Keywords: MicroRNA, Hibernation, Metabolic rate depression, Atrophy, Dicer, Myostatin
Introduction
Skeletal muscle tissue differentiates early in vertebrate embryogenesis and requires the combinatorial actions of multiple signaling pathways. The mechanisms of maintaining and remodeling skeletal muscle are of particular interest, since skeletal muscle tissue is capable of adapting to the changing physiological and environmental conditions [1]. For example, hypertrophy of skeletal muscle is induced through increased muscle use and results in an enlarged size, augmented ability to produce force, increased resistance to fatigue and enhanced oxidative metabolism [1], [2]. However, prolonged disuse or immobility of skeletal muscle, such as during prolonged bed rest, various disease states or age-related sarcopenia, typically results in the opposite effect, i.e., atrophy of muscle [2]. Several molecular pathways involved in the development and maintenance of skeletal muscle mass have been well characterized.

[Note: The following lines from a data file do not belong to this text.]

#[export] Program Instance MarshalSpec_string `{Allocator} : MarshalSpec str := {|
  enc s := be32 (Z.of_nat (length s)) ++ s;
  valid s := Z.of_nat (length s) < PDU_LIMIT |}.
Next Obligation.
  intros H m c s Hm Hs Hl. simpl. unfold put_string, PDU_LIMIT in *.
  rewrite u32_small, s32_small by lia.
  destruct (put_uint_rep m c (Z.of_nat (length s)) Hm) as (m1 & -> & H1); [len_lia|].
  simpl. destruct (m_rawbytes_rep m1 _ s H1) as (m2 & -> & H2); [len_lia|].
  exists m2. split; [done|]. by rewrite <- app_assoc in H2.
Qed.
Next Obligation.
  intros H old u s r Hu Hs. cbn in * |-. cbn. unfold get_string, PDU_LIMIT in *.
  destruct (get_uint_rep _ _ _ Hu) as (u1 & -> & H1). rsimpl.
  rewrite <- app_assoc, be_val32_enc, u32_small by lia.
  rewrite <- app_assoc in H1. apply (u_nth_app _ (be32 _)) in H1.
  assert (u_ok u1 = true) as -> by (by destruct H1 as (? & ? & ? & ? & ? & ? & ?)).
  by apply u_rawbytes_rep.
Qed.
Next Obligation.
  intros H old u s r Hu Hs Hr. cbn in * |-. cbn. unfold get_string, PDU_LIMIT in *.
  destruct (get_uint_rep _ _ _ Hu) as (u1 & -> & H1). rsimpl.
  apply strict_prefix_app in Hr as [Hr|(r2 & -> & Hr)].
  - apply strict_prefix_length in Hr. apply u_nth_short in H1; [|done].
    assert (u_ok u1 = false) as -> by (by destruct H1 as (? & ? & ? & ? & ? & ? & ?)). eauto.
  - rewrite be_val32_enc, u32_small by lia. apply (u_nth_app _ (be32 _)) in H1.
    assert (u_ok u1 = true) as -> by (by destruct H1 as (? & ? & ? & ? & ? & ? & ?)).
    apply strict_prefix_length in Hr.
    destruct (u_rawbytes_short u1 old (Z.of_nat (length s)) _ H1) as (u2 & -> & H2);
      [unfold PDU_LIMIT; lia|eauto].
Qed.
Next Obligation.
  intros H old u r Hu. cbn in * |-. cbn. unfold get_string.
  destruct (get_uint_rep _ _ _ Hu) as (u1 & -> & H1%u_nth_false). rsimpl.
  assert (u_ok u1 = false) as -> by (by destruct H1 as (? & ? & ? & ? & ? & ? & ?)). eauto.
Qed.
(* ===== verification/RpcStubsSpec.v ===== *)
(** * Contracts of the RPC stubs

    The stubs of every arity are the one-argument stubs at a tuple; a handler
    applied to a request of the wrong length reports it and leaves the server
    object alone; applied to the request its client stub built, it runs the
    method on the same arguments. *)

From S2P Require Import Prelude Marshall MarshallSpec RpcStubs.

(** Follow the two sides of an equation of stubs through their reads and writes. *)
Ltac stub_eq :=
  repeat (
    match goal with
    | |- context [mbind _ (get ?d ?u)] => destruct (get d u) as [[? ?]| |] eqn:?
    | |- context [mbind _ (put ?m ?a)] => destruct (put m a) eqn:?
    end; rsimpl; try reflexivity).

Section arities.
Context `{Allocator} {St R : Type} {MR : Marshal R} (r0 : R) (call1 : transport St).
Context {A1 A2 A3 A4 A5 A6 A7 : Type} {M1 : Marshal A1} {M2 : Marshal A2} {M3 : Marshal A3}.
Context {M4 : Marshal A4} {M5 : Marshal A5} {M6 : Marshal A6} {M7 : Marshal A7}.

Lemma fn_2_tuple (meth : St -> A1 -> A2 -> R -> res (St * Z * R)) s args ret :
  fn_2 r0 meth s args ret = fn_1 r0 (fun s '(a1, a2) => meth s a1 a2) s args ret.
Proof. unfold fn_1, fn_2. cbn [get Marshal_pair dflt fst snd]. stub_eq. Qed.

Lemma fn_3_tuple (meth : St -> A1 -> A2 -> A3 -> R -> res (St * Z * R)) s args ret :
  fn_3 r0 meth s args ret = fn_1 r0 (fun s '(a1, a2, a3) => meth s a1 a2 a3) s args ret.
Proof. unfold fn_1, fn_3. cbn [get Marshal_pair dflt fst snd]. stub_eq. Qed.

Lemma fn_7_tuple (meth : St -> A1 -> A2 -> A3 -> A4 -> A5 -> A6 -> A7 -> R -> res (St * Z * R))
    s args ret :
  fn_7 r0 meth s args ret =
  fn_1 r0 (fun s '(a1, a2, a3, a4, a5, a6, a7) => meth s a1 a2 a3 a4 a5 a6 a7) s args ret.
Proof. unfold fn_1, fn_7. cbn [get Marshal_pair dflt fst snd]. stub_eq. Qed.

Lemma call_7_tuple s proc (a1 : A1) (a2 : A2) (a3 : A3) (a4 : A4) (a5 : A5) (a6 : A6) (a7 : A7)
    (r : R) :
  call_7 call1 s proc a1 a2 a3 a4 a5 a6 a7 r =
  call_1 call1 s proc (a1, a2, a3, a4, a5, a6, a7) r.
Proof. unfold call_1, call_7. cbn [put Marshal_pair fst snd]. stub_eq. Qed.
End arities.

Major signaling pathways include the phosphoinositol 3-kinase (PI3-K)/Akt/mammalian target of rapamycin (mTOR) pathway, the enzyme histone deacetylase 4 (HDAC4), the secreted protein myostatin and its associated membrane receptor (Acvr2b), as well as muscle-specific E3 ubiquitin ligases tripartite motif-containing protein 63 (TRIM63) and muscle atrophy F-box (Atrogin-1) [3], [4], [5] (Figure S1). Transcription factors including the forkhead box O (FoxO3a), myogenin, myogenic differentiation 1 (MyoD), myogenic factor (Myf5), myogenic regulatory factor 4 (Mrf4), and myocyte enhancer factor 2 (MEF2A) are also crucial [2], [4], [6]. Development of skeletal muscle during embryogenesis, maintenance of adult skeletal muscle, and any changes leading to hypertrophy or atrophy typically fall under the control of one or more of these biological factors.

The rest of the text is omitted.